Appellant now contends the trial court erred in admitting Charlie's statements to the effect that he told appellant to stop beating Hopper, but appellant would not stop and continued to beat Hopper even after they heard him gurgling. We disagree and conclude the court properly admitted the statements under the adoptive admission exception. In light of this conclusion, we need not reach appellant's claims the evidence was inadmissible under the other hearsay exceptions relied on by the prosecution.
It also appears defense counsel focused on these comments in opposing the prosecution's motion at the hearing below.
In determining whether hearsay testimony is admissible as an adoptive admission, the following principles apply: "Hearsay is 'evidence of a statement that was made other than by a witness while testifying at the hearing and that is offered to prove the truth of the matter stated.' (Evid. Code, § 1200, subd. (a).) Hearsay is not admissible unless it qualifies under some exception to the hearsay rule. Two hearsay exceptions are relevant here. A defendant's own hearsay statements are admissible. [Citations.] A statement by someone other than the defendant is admissible as an adoptive admission if the defendant 'with knowledge of the content thereof, has by words or other conduct manifested his adoption [of] or his belief in its truth.' (Evid. Code, § 1221; see People v. Preston (1973) 9 Cal.3d 308, 314 & fn. 3 [(Preston)].)" (People v. Davis (2005) 36 Cal.4th 510, 535 (Davis).)
As our high court in Preston explained, "[i]f a person is accused of having committed a crime, under circumstances which fairly afford him an opportunity to hear, understand, and to reply, and which do not lend themselves to an inference that he was relying on the right of silence guaranteed by the Fifth Amendment to the United States Constitution, and he fails to speak, or he makes an evasive or equivocal reply, both the accusatory statement and the fact of silence or equivocation may be offered as an implied or adoptive admission of guilt." (Preston, supra, 9 Cal.3d at pp. 313-314.)

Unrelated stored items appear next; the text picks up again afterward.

(* ===== verification/Inet.v ===== *)
(** The receive path of the network stack, from a frame delivered by a driver
    ([net_receive_frame], [kernel/src/net/net.c]) through [ethernet_receive],
    [arp_receive] and [ipv4_receive] to [icmp_receive], [udp_receive] and TCP,
    and its composition with the transmit path of another host. *)
From stdpp Require Import gmap.
From S2P Require Import Prelude Checksum NetConfig NetDevice Ethernet Arp Ipv4 Icmp Udp.
Import Checksum NetConfig NetDevice Ethernet Arp Ipv4 Icmp Udp.

Module Inet.

(** The static state of the stack's files. *)
Record host := Host {
  net_state : net;
  config : net_config_t;
  arp_cache : cache;
  identification : Z;
  ping : ping_state;
  endpoints : table;
}.

Definition with_net (h : host) (st : net) : host :=
  Host st (config h) (arp_cache h) (identification h) (ping h) (endpoints h).

Section Receive.
Variable driver : Z -> list Z -> bool.
(** The clock, [timer_uptime_ms()]. *)
Variable now : Z.
(** TCP's state and its receive function, which may also use the rest of the
    stack. *)
Context {T : Type}.
Variable tcp_receive : T -> host -> Z -> net_ipv4_t -> net_ipv4_t -> list Z -> T * host.

(** The answer is the state after the frame, TCP's state and the datagram
    handed to a UDP handler, if any; [None] is a read outside the frame. *)
Abbreviation outcome := (option (host * T * option call)).

Definition ip_input (h : host) (t : T) (device : Z) (payload : list Z) : outcome :=
  r ← ipv4_receive (config h) payload;
  match r with
  | Drop4 => Some (h, t, None)
  | To_icmp source _ message =>
      '(p, i, st) ← icmp_receive driver now (net_state h) (config h) (arp_cache h)
                      (identification h) (ping h) device source message;
      Some (Host st (config h) (arp_cache h) i p (endpoints h), t, None)
  | To_udp source destination datagram =>
      r ← udp_receive (endpoints h) device source destination datagram;
      Some (h, t, r)
  | To_tcp source destination segment =>
      let '(t, h) := tcp_receive t h device source destination segment in Some (h, t, None)
  end.

Definition arp_input (h : host) (device : Z) (payload : list Z) : option host :=
  '(c, st) ← arp_receive driver (net_state h) (config h) (arp_cache h) device payload;
  Some (Host st (config h) c (identification h) (ping h) (endpoints h)).

Definition input (h : host) (t : T) (device : Z) (frame : list Z) : outcome :=
  let '(handled, st) := net_receive_frame (net_state h) device frame in
  let h := with_net h st in
  if negb handled then Some (h, t, None)
  else
    match structs st !! device with
    | None => None
    | Some d =>
        r ← ethernet_receive (mac d) frame;
        match r with
        | Drop => Some (h, t, None)
        | To_arp payload => h ← arp_input h device payload; Some (h, t, None)
        | To_ipv4 payload => ip_input h t device payload
        end
    end.

(** * Lemmas *)

Lemma ip_input_safe h t device payload : is_Some (ip_input h t device payload).
Proof.
  unfold ip_input. destruct (ipv4_receive_safe (config h) payload) as (r & -> & _).
  cbn [mbind option_bind]. destruct r as [|src dst m|src dst m|src dst m]; [by eexists| | |].
  - destruct (icmp_receive_safe driver now (net_state h) (config h) (arp_cache h)
      (identification h) (ping h) device src m) as [[[p i] st] ->]. by eexists.
  - destruct (udp_receive_safe (endpoints h) device src dst m) as (r & -> & _). by eexists.
  - destruct (tcp_receive t h device src dst m). by eexists.
Qed.

Lemma arp_input_safe h device payload : is_Some (arp_input h device payload).
Proof.
  unfold arp_input. destruct (arp_receive_safe driver (net_state h) (config h) (arp_cache h)
    device payload) as [[c st] ->]. by eexists.
Qed.

(** A frame that arrives finds its device's structure. *)
Lemma frame_allowed_device st device frame :
  frame_allowed st device frame = true -> exists d, structs st !! device = Some d.
Proof. unfold frame_allowed. destruct (structs st !! device); [by eexists|done]. Qed.

(** The whole receive path on a frame for this host that carries a datagram
    for this host. *)
Lemma input_udp h t device d destination_mac source_mac ident source destination sp dp payload :
  device <> 0 -> structs (net_state h) !! device = Some d ->
  mac_ok (mac d) -> mac_ok source_mac -> mac_ok destination_mac ->
  addressed (mac d) destination_mac ->
  is_u16 ident -> ipv4_ok source -> ipv4_ok destination -> is_u16 sp -> is_u16 dp ->
  size payload <= ETHERNET_PAYLOAD_MAX - UDP_HEADER_SIZE ->
  destination = address (config h) \/ ipv4_is_broadcast destination = true ->
  let frame := ethernet_frame destination_mac source_mac ETHERNET_ETHERTYPE_IPV4
    (ipv4_packet ident source destination UDP_PROTOCOL
       (udp_datagram source destination sp dp payload)) in
  frame_allowed (net_state h) device frame = true ->
  udp_sum source destination sp dp payload <> 0 ->
  input h t device frame =
    Some (with_net h (net_receive_frame (net_state h) device frame).2, t,
          (fun x => Call x device source sp destination dp payload) <$>
            handler_of (endpoints h) dp).
Proof.
  intros Hdev Hd Hm Hs Hdm Ha Hi Hsrc Hdst Hsp Hdp Hl Hto frame Hf Hsum.
  set (dg := udp_datagram source destination sp dp payload) in *.
  assert (Ldg : length dg = (8 + length payload)%nat) by apply length_udp_fields.
  unfold UDP_HEADER_SIZE, ETHERNET_PAYLOAD_MAX, size in Hl.
  unfold input, net_receive_frame. rewrite Hf. cbn [negb snd structs]. rewrite Hd.
  unfold frame. rewrite ethernet_receive_frame by (done || by_decision).
  cbn [mbind option_bind]. change (if _ =? _ then _ else _) with
    (To_ipv4 (ipv4_packet ident source destination UDP_PROTOCOL dg)).
  cbv iota. unfold ip_input. cbn [config with_net].
  rewrite <- (app_nil_r (ipv4_packet _ _ _ _ _)), ipv4_receive_packet;
    [|done|by_decision|done|done|unfold HEADER_SIZE, size; rewrite Ldg; lia|done].
  cbn [mbind option_bind]. change (dispatch_of UDP_PROTOCOL source destination dg)
    with (To_udp source destination dg). cbv iota. cbn [endpoints with_net].
  unfold dg, udp_datagram. rewrite (proj2 (Z.eqb_neq _ _) Hsum).
  rewrite <- (app_nil_r (udp_fields _ _ _ _)), udp_receive_fields;
    [|done|done|done|apply udp_sum_u16|unfold UDP_HEADER_SIZE, size; lia].
  rewrite Z.eqb_refl, orb_true_r. rewrite !app_nil_r. done.
Qed.

End Receive.

(** An accepted transmission hands exactly one frame to the driver. *)
Lemma ethernet_transmit_sends driver st device d destination ethertype payload st' :
  structs st !! device = Some d ->
  ethernet_transmit driver st device destination ethertype payload = (true, st') ->
  let frame := ethernet_frame destination (mac d) ethertype payload in
  sent st' = sent st ++ [(device, frame)] /\ frame_allowed st device frame = true.
Proof.
  intros Hd. unfold ethernet_transmit. rewrite Hd. destruct (_ || _ || _); [done|].
  unfold netdev_transmit. rewrite Hd. set (frame := ethernet_frame _ _ _ _).
  destruct (frame_allowed st device frame) eqn:Hf; cbn [negb orb]; [|done].
  destruct (negb (has_transmit d)); [done|]. destruct (negb _); [done|]. by intros [= <-].
Qed.

(** A unicast packet whose next hop is resolved goes out in one frame to it. *)
Lemma ipv4_transmit_sends driver st conf c i device d source destination protocol payload hop i' st' :
  structs st !! device = Some d -> ipv4_is_broadcast destination = false ->
  arp_lookup c (ipv4_next_hop conf destination) = Some hop ->
  ipv4_transmit_from driver st conf c i device source destination protocol payload =
    (true, i', st') ->
  let frame := ethernet_frame hop (mac d) ETHERNET_ETHERTYPE_IPV4
                 (ipv4_packet i source destination protocol payload) in
  sent st' = sent st ++ [(device, frame)] /\ frame_allowed st device frame = true.
Proof.
  intros Hd Hb Hhop. unfold ipv4_transmit_from. rewrite Hd, Hb, Hhop.
  destruct (_ || _ || _ || _); [done|]. destruct (negb _); [done|].
  destruct (ethernet_transmit _ _ _ _ _ _) as [ok st1] eqn:E. intros [= -> _ <-].
  by eapply ethernet_transmit_sends.
Qed.

(** A device that is registered, enabled and has its link. *)
Definition operational (st : net) (device : Z) (d : net_device) : Prop :=
  structs st !! device = Some d /\ net_device_current st device = true /\
  administrative_enabled d = true /\ link_known d && negb (link_up d) = false.

Lemma operational_allows st device d st' device' frame :
  operational st device d -> frame_allowed st' device' frame = true ->
  frame_allowed st device frame = true.
Proof.
  intros (Hd & Hc & He & Hl). unfold frame_allowed. rewrite Hd, Hc, He, Hl.
  destruct (structs st' !! device') as [d'|]; [|done]. cbn [negb andb]. intros H.
  by repeat apply andb_true_iff in H as [H ?]; apply andb_true_iff.
Qed.

(** * Theorems *)

(** Whatever frame a driver delivers, on whatever device, in whatever
    state, the receive path answers: no layer reads outside the frame it was
    given. *)
Theorem receive_path_memory_safe (driver : Z -> list Z -> bool) (now : Z) (T : Type)
    (tcp_receive : T -> host -> Z -> net_ipv4_t -> net_ipv4_t -> list Z -> T * host)
    (h : host) (t : T) (device : Z) (frame : list Z) :
  is_Some (input driver now tcp_receive h t device frame).
Proof.
  unfold input, net_receive_frame.
  destruct (frame_allowed (net_state h) device frame) eqn:Hf; cbn [negb]; [|by eexists].
  destruct (frame_allowed_device _ _ _ Hf) as [d Hd]. cbn [structs]. rewrite Hd.
  destruct (ethernet_receive_safe (mac d) frame) as (r & -> & _). cbn [mbind option_bind].
  destruct r as [|p|p]; [by eexists| |apply ip_input_safe].
  match goal with |- context [arp_input driver ?h' device p] =>
    destruct (arp_input_safe driver h' device p) as [h'' ->] end.
  by eexists.
Qed.

(** C30: UDP works end to end.  When host [A] has resolved its next hop to host
    [B]'s MAC and [udp_transmit] reports success, exactly one frame was given to
    [A]'s driver, and when [B]'s driver delivers that frame, the handler bound
    to the destination port is called with [A]'s address, port and payload,
    and nothing else in [B] changes but its frame and byte counters (for
    datagrams whose checksum does not compute to zero). *)
Theorem udp_end_to_end (driverA driverB : Z -> list Z -> bool) (now : Z) (T : Type)
    (tcp_receive : T -> host -> Z -> net_ipv4_t -> net_ipv4_t -> list Z -> T * host)
    (A B : host) (t : T) (devA devB : Z) (dA dB : net_device) (sp dp : Z) (payload : list Z)
    (ident' : Z) (stA' : net) :
  structs (net_state A) !! devA = Some dA -> mac_ok (mac dA) -> is_u16 (identification A) ->
  devB <> 0 -> operational (net_state B) devB dB -> mac_ok (mac dB) ->
  let ipA := address (config A) in
  let ipB := address (config B) in
  ipv4_ok ipA -> ipv4_ok ipB -> ipv4_is_broadcast ipB = false -> is_u16 sp -> is_u16 dp ->
  arp_lookup (arp_cache A) (ipv4_next_hop (config A) ipB) = Some (mac dB) ->
  udp_transmit driverA (net_state A) (config A) (arp_cache A) (identification A) devA ipA ipB
    sp dp (Some payload) = (true, ident', stA') ->
  udp_sum ipA ipB sp dp payload <> 0 ->
  exists frame, sent stA' = sent (net_state A) ++ [(devA, frame)] /\
    input driverB now tcp_receive B t devB frame =
      Some (with_net B (net_receive_frame (net_state B) devB frame).2, t,
            (fun x => Call x devB ipA sp ipB dp payload) <$> handler_of (endpoints B) dp).
Proof.
  intros HdA HmA Hi HdevB HoB HmB ipA ipB HipA HipB Hb Hsp Hdp Harp Htx Hsum.
  unfold udp_transmit in Htx.
  destruct ((devA =? 0) || (sp =? 0) || (dp =? 0) || _) eqn:Hg; [done|].
  destruct (ipv4_transmit_sends _ _ _ _ _ _ _ _ _ _ _ _ _ _ HdA Hb Harp Htx) as [Hsent Hf].
  eexists. split; [exact Hsent|].
  apply input_udp with (d := dB); try done; [apply HoB|by left|lia|by left|].
  by eapply operational_allows.
Qed.

(** * Concrete instance *)

Definition host1 : host := Host (host_net mac1) (host_conf ip1) known_cache 0 idle udp_init.
Definition host2 : host := Host (host_net mac2) (host_conf ip2) empty_cache 0 idle bound_table.
Definition no_tcp (t : unit) (h : host) (_ : Z) (_ _ : net_ipv4_t) (_ : list Z) : unit * host :=
  (t, h).

Lemma udp_end_to_end_witness :
  exists frame st2,
    input (fun _ _ => true) 0 no_tcp host2 tt 8 frame =
      Some (st2, tt, Some (Call 4096 8 ip1 1000 ip2 53 [1; 2])).
Proof.
  destruct (udp_transmit (fun _ _ => true) (host_net mac1) (host_conf ip1) known_cache 0 8 ip1 ip2
    1000 53 (Some [1; 2])) as [[ok i'] st'] eqn:E.
  assert (Eok : ok = true) by (apply (f_equal (fun x => x.1.1)) in E; exact (eq_sym E)).
  rewrite Eok in E.
  destruct (udp_end_to_end (fun _ _ => true) (fun _ _ => true) 0 unit no_tcp host1 host2 tt 8 8
    (host_device mac1) (host_device mac2) 1000 53 [1; 2] i' st') as (frame & _ & H);
    [reflexivity|split; [reflexivity|by_decision]|by_decision|discriminate
    |split; [reflexivity|split; [reflexivity|split; reflexivity]]
    |split; [reflexivity|by_decision]|by_decision|by_decision|reflexivity|by_decision|by_decision
    |vm_compute; reflexivity|exact E|by_decision|].
  exists frame. eexists. exact H.
Defined.

End Inet.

"To warrant admissibility, it is sufficient that the evidence supports a reasonable inference that an accusatory statement was made under circumstances affording a fair opportunity to deny the accusation; whether defendant's conduct actually constituted an adoptive admission becomes a question for the jury to decide." (People v. Edelbacher (1989) 47 Cal.3d 983, 1011.)
Thus, in determining whether the trial court erred in allowing testimony regarding Charlie's statements to Smart and Manuel, this court must determine whether there was sufficient evidence to support a reasonable jury finding that: "(a) the defendant heard and understood the statement under circumstances that normally would call for a response; and (b) by words or conduct, the defendant adopted the statement as true." (Davis, supra, 36 Cal.4th at p. 535; see also Evid. Code, §§ 403, 1221; Preston, supra, 9 Cal.3d at p. 314 & fn. 3.)
Here, there was sufficient evidence appellant heard Charlie's statements to Smart and Manuel. Manuel reported that appellant was present when the statements at issue were made and Smart testified that, when appellant and Charlie were talking about the beating of Hopper, they were all standing close together in a circular formation. Because of their proximity to one another, the jury could reasonably infer that appellant heard and understood Charlie's statements that appellant kept beating Hopper after Charlie told him to stop and they heard Hopper gurgling. The jury could also reasonably infer such statements called for a reply if they were untrue, and appellant's silence was a tacit admission he committed the acts Charlie described. (See People v. Zavala (2008) 168 Cal.App.4th 772, 778-780 [trial court properly instructed on adoptive admission when defendant's confederates boasted about committing murder and threatened anyone who talked and defendant neither said anything nor denied anything].)
Appellant's challenge on appeal implicates disputed factual questions, which were matters for the jury to decide. For example, relying on on his own testimony at trial, appellant contends Charlie's statements were inadmissible as adoptive admissions because he was not present when they were made but had gone to make a phone call. However, appellant's claimed absence was placed in dispute by the prosecution's evidence, discussed above, which, if believed, was sufficient to support a finding that appellant was present when the challenged statements were made. Appellant has not demonstrated that the trial court abused its discretion in admitting Charlie's statements under the adoptive admission exception to the hearsay rule.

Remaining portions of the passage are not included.